I am running an xgboost model in tidymodels, trying to use doParallel
to parallelize the model training when doing cross-validation for hyper-parameters.
However, I have run into an issue when doing this after using fixest
. The below reprex reproduces the issue.
First I just setup a very minimal xgboost model adapting what is done at Tune XGBoost with tidymodels and #TidyTuesday beach volleyball | Julia Silge.
Then, in the Parallel Section
I tune the xgboost parameters using 10 parallel cores using doParallel
.
Note that I have commented out a VERY minimal fixest::feols
call which is told to run on 10 threads.
As written (with the fixest
call commented out) this runs as expected.
However, if I uncomment the fixest
call and rerun everything (on a fresh R session), then the 10 processes are started (I can see them in my task manager) but they just idle there without actually running anything.
Note that if I set nthreads=1
instead of nthreads = 10
in the fixest
call then there is no issue running it.
library(tidymodels)
library(tidyverse)
# XGBoost Setup -------------------------------------------------------------
vb_train <- readr::read_csv('https://raw.githubusercontent.com/rfordatascience/tidytuesday/master/data/2020/2020-05-19/vb_matches.csv', guess_max = 76000) %>%
na.omit() %>%
mutate_if(is.character, factor) %>%
mutate(win = factor(rbinom(n=nrow(.), size=2, prob=.5))) %>%
slice_sample(prop=.01)
#> Rows: 76756 Columns: 65
#> ── Column specification ────────────────────────────────────────────────────────
#> Delimiter: ","
#> chr (17): circuit, tournament, country, gender, w_player1, w_p1_country, w_...
#> dbl (42): year, match_num, w_p1_age, w_p1_hgt, w_p2_age, w_p2_hgt, l_p1_age...

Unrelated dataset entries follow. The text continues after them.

(* ===== verification/JsString.v ===== *)
(** * JavaScript strings

    The operations of [String.prototype] the program uses.  A JavaScript string
    is a sequence of UTF-16 code units; here it is a [string] whose characters
    are the code units below 256 (Latin-1), the range in which every operation
    used by the program stays. *)

From S2P Require Import Prelude.

#[global] Arguments Ascii.eqb : simpl never.

Definition code (c : Ascii.ascii) : N := Ascii.N_of_ascii c.

(** The quote character, which a literal of this development never holds. *)
Definition quote : Ascii.ascii := Ascii.ascii_of_N 34.

(** ** Case and white space *)

(** WhiteSpace and LineTerminator code points below 256. *)
Definition is_ws (c : Ascii.ascii) : bool :=
  let n := code c in
  ((9 <=? n) && (n <=? 13) || (n =? 32) || (n =? 160))%N.

(** Simple lower-case mapping of Latin-1: A-Z and the accented capitals
    U+00C0-U+00DE except the multiplication sign U+00D7. *)
Definition lower_char (c : Ascii.ascii) : Ascii.ascii :=
  let n := code c in
  if ((65 <=? n) && (n <=? 90) || (192 <=? n) && (n <=? 222) && negb (n =? 215))%N
  then Ascii.ascii_of_N (n + 32) else c.

Fixpoint map_string (f : Ascii.ascii -> Ascii.ascii) (s : string) : string :=
  match s with
  | EmptyString => EmptyString
  | String c s => String (f c) (map_string f s)
  end.

Definition toLowerCase (s : string) : string := map_string lower_char s.

Fixpoint trimStart (s : string) : string :=
  match s with
  | EmptyString => EmptyString
  | String c s' => if is_ws c then trimStart s' else s
  end.

Fixpoint trimEnd (s : string) : string :=
  match s with
  | EmptyString => EmptyString
  | String c s' =>
      match trimEnd s' with
      | EmptyString => if is_ws c then EmptyString else String c EmptyString
      | t => String c t
      end
  end.

Definition trim (s : string) : string := trimEnd (trimStart s).

(** ** Search *)

Fixpoint startsWith (s p : string) {struct p} : bool :=
  match p with
  | EmptyString => true
  | String a p' =>
      match s with
      | EmptyString => false
      | String b s' => Ascii.eqb a b && startsWith s' p'
      end
  end.

Fixpoint includes (s p : string) : bool :=
  startsWith s p ||
  match s with
  | EmptyString => false
  | String _ s' => includes s' p
  end.

Fixpoint endsWith (s p : string) : bool :=
  String.eqb s p ||
  match s with
  | EmptyString => false
  | String _ s' => endsWith s' p
  end.

(** Position of the first and of the last occurrence of a character. *)
Fixpoint indexOf (c : Ascii.ascii) (s : string) : option nat :=
  match s with
  | EmptyString => None
  | String a s' => if Ascii.eqb a c then Some 0 else S <$> indexOf c s'
  end.

Fixpoint lastIndexOf (c : Ascii.ascii) (s : string) : option nat :=
  match s with
  | EmptyString => None
  | String a s' =>
      match lastIndexOf c s' with
      | Some i => Some (S i)
      | None => if Ascii.eqb a c then Some 0 else None
      end
  end.

(** [s.slice(i)] and [s.slice(0, i)] for [i] at most the length. *)
Fixpoint drop_str (i : nat) (s : string) : string :=
  match i, s with
  | 0, _ => s
  | S _, EmptyString => EmptyString
  | S i, String _ s' => drop_str i s'
  end.

Fixpoint take_str (i : nat) (s : string) : string :=
  match i, s with
  | 0, _ | S _, EmptyString => EmptyString
  | S i, String c s' => String c (take_str i s')
  end.

(** [s.split(sep)] for a one-character separator: never empty. *)
Fixpoint split (sep : Ascii.ascii) (s : string) : list string :=
  match s with
  | EmptyString => [EmptyString]
  | String c s' =>
      if Ascii.eqb c sep then EmptyString :: split sep s'
      else match split sep s' with
           | [] => [String c EmptyString]
           | w :: ws => String c w :: ws
           end
  end.

Fixpoint join (sep : string) (l : list string) : string :=
  match l with
  | [] => EmptyString
  | [s] => s
  | s :: l => s +:+ sep +:+ join sep l
  end.

(** Code-unit order, the order of [<] on strings and of the default sort. *)
Fixpoint str_ltb (a b : string) : bool :=
  match a, b with
  | _, EmptyString => false
  | EmptyString, String _ _ => true
  | String x a', String y b' =>
      ((code x <? code y) || (code x =? code y))%N &&
      ((code x <? code y)%N || str_ltb a' b')
  end.

Definition str_leb (a b : string) : bool := negb (str_ltb b a).

(** Truthiness of a string. *)
Definition nonempty (s : string) : bool := negb (String.eqb s EmptyString).

(** ** Lemmas *)

Lemma app_cons c s t : String c s +:+ t = String c (s +:+ t).
Proof. done. Qed.

Lemma app_empty_l s : EmptyString +:+ s = s.
Proof. done. Qed.

Lemma app_empty_r s : s +:+ EmptyString = s.
Proof. induction s as [|c s IH]; [done|]. by rewrite app_cons, IH. Qed.

Lemma app_assoc_str s t u : (s +:+ t) +:+ u = s +:+ (t +:+ u).
Proof. induction s as [|c s IH]; [done|]. by rewrite !app_cons, IH. Qed.

Lemma startsWith_app s t : startsWith (s +:+ t) s = true.
Proof. induction s as [|c s IH]; [by destruct t|]. rewrite app_cons. cbn. by rewrite Ascii.eqb_refl. Qed.

Lemma startsWith_spec s p : startsWith s p = true <-> exists t, s = p +:+ t.
Proof.
  split; [|intros [t ->]; apply startsWith_app].
  revert s; induction p as [|a p IH]; intros s H; [by exists s|]. cbn in H.
  destruct s as [|b s]; [done|]. apply andb_prop in H as [H1 H2].
  apply Ascii.eqb_eq in H1 as ->. destruct (IH s H2) as [t ->]. by exists t.
Qed.

Lemma code_lower c :
  code (lower_char c) =
  let n := code c in
  if ((65 <=? n) && (n <=? 90) || (192 <=? n) && (n <=? 222) && negb (n =? 215))%N
  then (n + 32)%N else n.
Proof. by destruct c as [[] [] [] [] [] [] [] []]. Qed.

Lemma lower_char_idem c : lower_char (lower_char c) = lower_char c.
Proof. by destruct c as [[] [] [] [] [] [] [] []]. Qed.

Lemma is_ws_lower c : is_ws (lower_char c) = is_ws c.
Proof. by destruct c as [[] [] [] [] [] [] [] []]. Qed.

Lemma map_string_map f g s : map_string f (map_string g s) = map_string (fun c => f (g c)) s.
Proof. induction s as [|c s IH]; cbn; [done|]. by rewrite IH. Qed.

Lemma map_string_ext f g s : (forall c, f c = g c) -> map_string f s = map_string g s.
Proof. intros H. induction s as [|c s IH]; cbn; [done|]. by rewrite IH, H. Qed.

Lemma toLowerCase_idem s : toLowerCase (toLowerCase s) = toLowerCase s.
Proof. unfold toLowerCase. rewrite map_string_map. apply map_string_ext, lower_char_idem. Qed.

Lemma trimStart_lower s : trimStart (toLowerCase s) = toLowerCase (trimStart s).
Proof.
  unfold toLowerCase. induction s as [|c s IH]; cbn; [done|].
  rewrite is_ws_lower. by destruct (is_ws c).
Qed.

Lemma trimEnd_lower s : trimEnd (toLowerCase s) = toLowerCase (trimEnd s).
Proof.
  unfold toLowerCase. induction s as [|c s IH]; cbn; [done|]. rewrite IH, is_ws_lower.
  destruct (trimEnd s); cbn; [by destruct (is_ws c)|done].
Qed.

Lemma trim_lower s : trim (toLowerCase s) = toLowerCase (trim s).
Proof. unfold trim. by rewrite trimStart_lower, trimEnd_lower. Qed.

(** A string that starts with no white space keeps its first character under
    [trimEnd] unless it becomes empty. *)
Lemma trimEnd_cons c s :
  is_ws c = false -> trimEnd (String c s) = String c (trimEnd s).
Proof. intros H. cbn. rewrite H. by destruct (trimEnd s). Qed.

Lemma trimStart_trimEnd s : trimStart s = s -> trimStart (trimEnd s) = trimEnd s.
Proof.
  destruct s as [|c s]; [done|]. intros H. cbn in H.
  destruct (is_ws c) eqn:E; [|rewrite trimEnd_cons by done; cbn; by rewrite E].
  exfalso. assert (Hl : (String.length (trimStart s) <= String.length s)%nat).
  { clear. induction s as [|d s IH]; cbn; [done|]. destruct (is_ws d); cbn; lia. }
  rewrite H in Hl. cbn in Hl. lia.
Qed.

Lemma trimStart_idem s : trimStart (trimStart s) = trimStart s.
Proof. induction s as [|c s IH]; cbn; [done|]. destruct (is_ws c) eqn:E; [done|]. cbn. by rewrite E. Qed.

Lemma trimEnd_idem s : trimEnd (trimEnd s) = trimEnd s.
Proof.
  induction s as [|c s IH]; cbn; [done|].
  destruct (trimEnd s) as [|d t] eqn:E.
  - destruct (is_ws c) eqn:W; cbn; [done|]. by rewrite W.
  - change (trimEnd (String c (String d t))) with
      (match trimEnd (String d t) with
       | EmptyString => if is_ws c then EmptyString else String c EmptyString
       | t => String c t end).
    by rewrite IH.
Qed.

Lemma trim_idem s : trim (trim s) = trim s.
Proof.
  unfold trim. rewrite trimStart_trimEnd by apply trimStart_idem. apply trimEnd_idem.
Qed.

Definition no_char (c : Ascii.ascii) (s : string) : bool :=
  match indexOf c s with Some _ => false | None => true end.

Lemma no_char_cons c d s : no_char c (String d s) = negb (Ascii.eqb d c) && no_char c s.
Proof. unfold no_char. cbn. destruct (Ascii.eqb d c); [done|]. by destruct (indexOf c s). Qed.

Lemma no_char_app c a b : no_char c (a +:+ b) = no_char c a && no_char c b.
Proof.
  induction a as [|d a IH]; [by rewrite app_empty_l|].
  by rewrite app_cons, !no_char_cons, IH, andb_assoc.
Qed.

Lemma split_not_nil sep s : split sep s <> [].
Proof. destruct s as [|c s]; cbn; [done|]. case_all. Qed.

Lemma split_no_char c a : no_char c a = true -> split c a = [a].
Proof.
  induction a as [|d a IH]; [done|]. rewrite no_char_cons. cbn [split].
  intros [Hd Ha]%andb_true_iff. apply negb_true_iff in Hd. by rewrite Hd, IH.
Qed.

Lemma split_segment c a s :
  no_char c a = true -> split c (a +:+ String c s) = a :: split c s.
Proof.
  induction a as [|d a IH].
  - rewrite app_empty_l. cbn. by rewrite Ascii.eqb_refl.
  - rewrite no_char_cons, app_cons. cbn [split].
    intros [Hd Ha]%andb_true_iff. apply negb_true_iff in Hd. by rewrite Hd, IH.
Qed.

(** Splitting undoes joining when no part holds the separator. *)
Lemma split_join c l :
  l <> [] -> Forall (fun s => no_char c s = true) l ->
  split c (join (String c EmptyString) l) = l.
Proof.
  intros Hne H. induction H as [|a l Ha Hl IH]; [done|].
  destruct l as [|b l]; cbn [join].
  - by apply split_no_char.
  - rewrite app_cons, app_empty_l, split_segment by done. f_equal. by apply IH.
Qed.

Lemma join_split sep s : join (String sep EmptyString) (split sep s) = s.
Proof.
  induction s as [|c s IH]; [done|]. cbn [split].
  destruct (Ascii.eqb c sep) eqn:E.
  - apply Ascii.eqb_eq in E as ->.
    destruct (split sep s) as [|w ws] eqn:Hs; [by destruct (split_not_nil sep s)|].
    change (join _ (EmptyString :: w :: ws))
      with (String sep (join (String sep EmptyString) (w :: ws))). by rewrite IH.
  - destruct (split sep s) as [|w ws] eqn:Hs; [by destruct (split_not_nil sep s)|].
    rewrite <- IH. by destruct ws.
Qed.

Lemma indexOf_app c s t :
  indexOf c s = None -> indexOf c (s +:+ String c t) = Some (String.length s).
Proof.
  induction s as [|a s IH]; intros H; [rewrite app_empty_l; cbn; by rewrite Ascii.eqb_refl|].
  rewrite app_cons. cbn in *.
  destruct (Ascii.eqb a c); [done|]. destruct (indexOf c s); [done|].
  by rewrite IH.
Qed.

Lemma lastIndexOf_none c s : lastIndexOf c s = None <-> indexOf c s = None.
Proof.
  induction s as [|a s IH]; cbn; [done|].
  destruct (lastIndexOf c s), (indexOf c s), (Ascii.eqb a c); cbn; naive_solver.
Qed.

Lemma lastIndexOf_app c s t :
  indexOf c t = None -> lastIndexOf c (s +:+ String c t) = Some (String.length s).
Proof.
  intros H%lastIndexOf_none. induction s as [|a s IH].
  - rewrite app_empty_l. cbn. by rewrite H, Ascii.eqb_refl.
  - rewrite app_cons. cbn. by rewrite IH.
Qed.

Lemma take_str_app s t : take_str (String.length s) (s +:+ t) = s.
Proof. induction s as [|c s IH]; [by destruct t|]. rewrite app_cons. cbn. by rewrite IH. Qed.

Lemma drop_str_app s t : drop_str (String.length s) (s +:+ t) = t.
Proof. induction s as [|c s IH]; [done|]. rewrite app_cons. apply IH. Qed.

Lemma drop_str_S_app s c t : drop_str (S (String.length s)) (s +:+ String c t) = t.
Proof. induction s as [|d s IH]; [done|]. rewrite app_cons. apply IH. Qed.

Lemma drop_str_plus i j s : drop_str (i + j) s = drop_str j (drop_str i s).
Proof. revert s; induction i as [|i IH]; intros [|c s]; [done..|by destruct j|apply IH]. Qed.

Lemma length_app_str s t : String.length (s +:+ t) = String.length s + String.length t.
Proof. induction s as [|c s IH]; [done|]. rewrite app_cons. cbn. by rewrite IH. Qed.

Lemma str_ltb_irrefl s : str_ltb s s = false.
Proof.
  induction s as [|c s IH]; cbn; [done|].
  by rewrite IH, N.ltb_irrefl, N.eqb_refl.
Qed.

(** The default order of strings is a total order. *)
Lemma str_ltb_cons x a y b :
  str_ltb (String x a) (String y b) = ((code x <? code y) || ((code x =? code y) && str_ltb a b))%N%bool.
Proof. cbn. destruct (N.ltb_spec (code x) (code y)), (N.eqb_spec (code x) (code y)); cbn; try done; lia. Qed.

Lemma code_inj x y : code x = code y -> x = y.
Proof. intros H. rewrite <- (Ascii.ascii_N_embedding x), <- (Ascii.ascii_N_embedding y). unfold code in H. by rewrite H. Qed.

Lemma str_ltb_trichotomy a b : str_ltb a b = true \/ a = b \/ str_ltb b a = true.
Proof.
  revert b; induction a as [|x a IH]; intros [|y b]; [by auto|by left|by right; right|].
  rewrite !str_ltb_cons, (N.eqb_sym (code y)).
  destruct (N.lt_trichotomy (code x) (code y)) as [Hx|[Hx|Hx]].
  - left. by rewrite (proj2 (N.ltb_lt _ _) Hx).
  - rewrite Hx, N.ltb_irrefl, N.eqb_refl. apply code_inj in Hx as ->. cbn.
    destruct (IH b) as [H|[->|H]]; auto.
  - right. right. by rewrite (proj2 (N.ltb_lt _ _) Hx).
Qed.

Lemma str_ltb_trans a b c : str_ltb a b = true -> str_ltb b c = true -> str_ltb a c = true.
Proof.
  revert b c; induction a as [|x a IH]; intros [|y b] [|z c]; try done.
  rewrite !str_ltb_cons, !orb_true_iff, !andb_true_iff, !N.ltb_lt, !N.eqb_eq.
  intros [H|[H H']] [K|[K K']]; [left; lia..|]. right. split; [congruence|]. by apply (IH b).
Qed.

Lemma str_leb_total a b : str_leb a b = true \/ str_leb b a = true.
Proof.
  unfold str_leb. destruct (str_ltb b a) eqn:E; [|by left]. right.
  destruct (str_ltb a b) eqn:E'; [|done].
  assert (Hc := str_ltb_trans a b a E' E). by rewrite str_ltb_irrefl in Hc.
Qed.

Lemma str_leb_trans a b c : str_leb a b = true -> str_leb b c = true -> str_leb a c = true.
Proof.
  unfold str_leb. rewrite !negb_true_iff. intros Hab Hbc. apply not_true_is_false. intros Hca.
  destruct (str_ltb_trichotomy a b) as [H|[->|H]]; [|congruence|congruence].
  rewrite (str_ltb_trans c a b) in Hbc; done.
Qed.

Lemma str_leb_antisym a b : str_leb a b = true -> str_leb b a = true -> a = b.
Proof.
  unfold str_leb. rewrite !negb_true_iff. intros Hab Hba.
  destruct (str_ltb_trichotomy a b) as [H|[H|H]]; congruence.
Qed.

(** Sorting strings does not depend on the order they come in. *)
Lemma js_sort_strings l k : l ≡ₚ k -> js_sort str_leb l = js_sort str_leb k.
Proof.
  intros Hp. apply (StronglySorted_unique_strong (fun a b => str_leb a b = true)).
  - intros x y _ _. apply str_leb_antisym.
  - apply js_sort_sorted; [apply str_leb_total|apply str_leb_trans].
  - apply js_sort_sorted; [apply str_leb_total|apply str_leb_trans].
  - by rewrite !js_sort_perm.
Qed.

#[export] Hint Resolve trim_idem toLowerCase_idem split_not_nil : depdb.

#> date (5): date, w_p1_birthdate, w_p2_birthdate, l_p1_birthdate, l_p2_birthdate
#> time (1): duration
#>
#> ℹ Use `spec()` to retrieve the full column specification for this data.
#> ℹ Specify the column types or set `show_col_types = FALSE` to quiet this message.
xgb_spec <- boost_tree(
trees = 1000,
tree_depth = tune(),
learn_rate = tune()
) %>%
set_engine("xgboost") %>%
set_mode("classification")
xgb_grid <- grid_latin_hypercube(
tree_depth(),
learn_rate(),
size = 2
)
xgb_wf <- workflow() %>%
add_formula(win ~ .) %>%
add_model(xgb_spec)
vb_folds <- vfold_cv(vb_train, v = 3)
# Parallel Section --------------------------------------------------------
set.seed(234)
#fixest::feols(hp~mpg, data=mtcars, nthreads = 10)
doParallel::registerDoParallel(cores = 10)
xgb_res <- tune_grid(
xgb_wf,
resamples = vb_folds,
grid = xgb_grid,
control = control_grid(parallel_over = "everything")
)
You might think this is just a fixest
issue, but I am asking it here, because fixest
doesn't seem to cause issues with other uses of the doParallel
backend.
This is seen in the below reprex (with sessionInfo()
), which runs without issue even with the same fixest
call (with nthreads=10
before using doParallel
.
getPrimeNumbers <- function(n) {
n <- as.integer(n)
if(n > 1e6) stop("n too large")
primes <- rep(TRUE, n)
primes[1] <- FALSE
last.prime <- 2L
for(i in last.prime:floor(sqrt(n)))
{
primes[seq.int(2L*last.prime, n, last.prime)] <- FALSE
last.prime <- last.prime + min(which(primes[(last.prime+1):n]))
}
which(primes)
}
fixest::feols(hp~mpg, data=mtcars, nthreads = 10)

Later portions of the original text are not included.